◆ Provided information ◆

Lemma trim_end_spec set start old_end new_end w :
  wf set → start ≤ new_end < old_end →
  ∃ status set' w',
    kernel_vma_set_trim_end set start old_end new_end w = Done (status, set', w') ∧
    trim_outcome set start old_end new_end w status set' w'.
Proof.
  intros Hwf Hr. destruct (wf_stored _ Hwf) as [rest Hs]. pose proof (wf_layout _ Hwf) as Hl.
  unfold kernel_vma_set_trim_end.
  rewrite decide_False by (pose proof (wf_valid _ Hwf); intros [?|[?|[?|?]]]; (done || lia)).
  case_decide as Hmax. { eexists _, _, _. split; [done|]. by apply Trim_last. }
  destruct (partition_at _ start Hl) as (l1 & l2 & Hlive & H1 & H2).
  assert (Hs' := Hs). assert (Hl' := Hl). rewrite Hlive in Hs', Hl'.
  step (lower_bound_spec _ _ _ _ _ Hs' H1 H2). pose proof (st_count _ _ _ Hs') as Hcnt.
  rewrite Forall_forall in H1. rewrite length_app in Hcnt. destruct l2 as [|v l2].
  { rewrite decide_True by (simpl in Hcnt; lia). eexists _, _, _. split; [done|].
    apply Trim_missing. rewrite Hlive, app_nil_r. intros u Hu [Hus _]. specialize (H1 u Hu).
    simpl in H1. lia. }
  rewrite decide_False by (simpl in Hcnt; lia).
  step (stored_read _ _ _ _ _ _ Hs' eq_refl).
  pose proof Hl' as (_ & (Hv & _ & Hb)%layout_cons & _)%layout_app.
  destruct (decide (v.(vm_start) ≠ start ∨ v.(vm_end) ≠ old_end)) as [Hne|Heq].
  { eexists _, _, _. split; [done|]. apply Trim_missing. rewrite Hlive.
    intros u [Hu|[->|Hu]%elem_of_cons]%elem_of_app [Hus Hue].
    - specialize (H1 u Hu). simpl in H1. lia.
    - tauto.
    - rewrite Forall_forall in Hb. specialize (Hb u Hu).
      apply Forall_cons in H2 as [? _]. vlia. }
  assert (v.(vm_start) = start ∧ v.(vm_end) = old_end) as [<- <-].
  { split; apply dec_stable; tauto. }
  destruct (trim_change set l1 v l2 rest new_end w Hs' Hl' Hr)
    as (set1 & rest1 & w1 & E1 & Hs1 & Hh1 & Hw1 & Ht1 & Hl1). step E1.
  destruct (recount_tail KERNEL_VMA_STATUS_OK set1 _ rest1 w1 Hs1 Hl1)
    as (set2 & E2 & Hwf2 & Hl2 & Ht2 & _ & Hg2).
  { rewrite (sh_generation _ _ Hh1). apply Hwf. }
  { by rewrite (sh_generation _ _ Hh1). }
  eexists _, _, _. split; [exact E2|]. apply (Trimmed _ _ _ _ _ v); rewrite ?Hl2, ?Hlive; try done.
  - set_solver.
  - rewrite Ht2. apply Hh1.
  - by rewrite Hg2, (sh_generation _ _ Hh1).
  - intros a. by apply view_trim.
Qed.

(** ** Clearing the lock flags *)

Lemma clear_locks_loop_spec l1 l2 rest :
  clear_locks_loop (length l2) (length l1) (l1 ++ l2 ++ rest) =
    Done (l1 ++ (unlock <$> l2) ++ rest).
Proof.
  revert l1. induction l2 as [|v l2 IH]; intros l1; [done|].
  cbn [clear_locks_loop length app]. rewrite aread_app by done. run.
  rewrite awrite_app by done. run. fold (unlock v). specialize (IH (l1 ++ [unlock v])).
  by rewrite length_app, Nat.add_1_r, <-!app_assoc in IH.
Qed.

◆ Exercise objective ◆
All of the material must be written out again without any change.

◆ Answer box ◆
Lemma trim_end_spec set start old_end new_end w :
  wf set → start ≤ new_end < old_end →
  ∃ status set' w',
    kernel_vma_set_trim_end set start old_end new_end w = Done (status, set', w') ∧
    trim_outcome set start old_end new_end w status set' w'.
Proof.
  intros Hwf Hr. destruct (wf_stored _ Hwf) as [rest Hs]. pose proof (wf_layout _ Hwf) as Hl.
  unfold kernel_vma_set_trim_end.
  rewrite decide_False by (pose proof (wf_valid _ Hwf); intros [?|[?|[?|?]]]; (done || lia)).
  case_decide as Hmax. { eexists _, _, _. split; [done|]. by apply Trim_last. }
  destruct (partition_at _ start Hl) as (l1 & l2 & Hlive & H1 & H2).
  assert (Hs' := Hs). assert (Hl' := Hl). rewrite Hlive in Hs', Hl'.
  step (lower_bound_spec _ _ _ _ _ Hs' H1 H2). pose proof (st_count _ _ _ Hs') as Hcnt.
  rewrite Forall_forall in H1. rewrite length_app in Hcnt. destruct l2 as [|v l2].
  { rewrite decide_True by (simpl in Hcnt; lia). eexists _, _, _. split; [done|].
    apply Trim_missing. rewrite Hlive, app_nil_r. intros u Hu [Hus _]. specialize (H1 u Hu).
    simpl in H1. lia. }
  rewrite decide_False by (simpl in Hcnt; lia).
  step (stored_read _ _ _ _ _ _ Hs' eq_refl).
  pose proof Hl' as (_ & (Hv & _ & Hb)%layout_cons & _)%layout_app.
  destruct (decide (v.(vm_start) ≠ start ∨ v.(vm_end) ≠ old_end)) as [Hne|Heq].
  { eexists _, _, _. split; [done|]. apply Trim_missing. rewrite Hlive.
    intros u [Hu|[->|Hu]%elem_of_cons]%elem_of_app [Hus Hue].
    - specialize (H1 u Hu). simpl in H1. lia.
    - tauto.
    - rewrite Forall_forall in Hb. specialize (Hb u Hu).
      apply Forall_cons in H2 as [? _]. vlia. }
  assert (v.(vm_start) = start ∧ v.(vm_end) = old_end) as [<- <-].
  { split; apply dec_stable; tauto. }
  destruct (trim_change set l1 v l2 rest new_end w Hs' Hl' Hr)
    as (set1 & rest1 & w1 & E1 & Hs1 & Hh1 & Hw1 & Ht1 & Hl1). step E1.
  destruct (recount_tail KERNEL_VMA_STATUS_OK set1 _ rest1 w1 Hs1 Hl1)
    as (set2 & E2 & Hwf2 & Hl2 & Ht2 & _ & Hg2).
  { rewrite (sh_generation _ _ Hh1). apply Hwf. }
  { by rewrite (sh_generation _ _ Hh1). }
  eexists _, _, _. split; [exact E2|]. apply (Trimmed _ _ _ _ _ v); rewrite ?Hl2, ?Hlive; try done.
  - set_solver.
  - rewrite Ht2. apply Hh1.
  - by rewrite Hg2, (sh_generation _ _ Hh1).
  - intros a. by apply view_trim.
Qed.

(** ** Clearing the lock flags *)

Lemma clear_locks_loop_spec l1 l2 rest :
  clear_locks_loop (length l2) (length l1) (l1 ++ l2 ++ rest) =
    Done (l1 ++ (unlock <$> l2) ++ rest).
Proof.
  revert l1. induction l2 as [|v l2 IH]; intros l1; [done|].
  cbn [clear_locks_loop length app]. rewrite aread_app by done. run.
  rewrite awrite_app by done. run. fold (unlock v). specialize (IH (l1 ++ [unlock v])).
  by rewrite length_app, Nat.add_1_r, <-!app_assoc in IH.
Qed.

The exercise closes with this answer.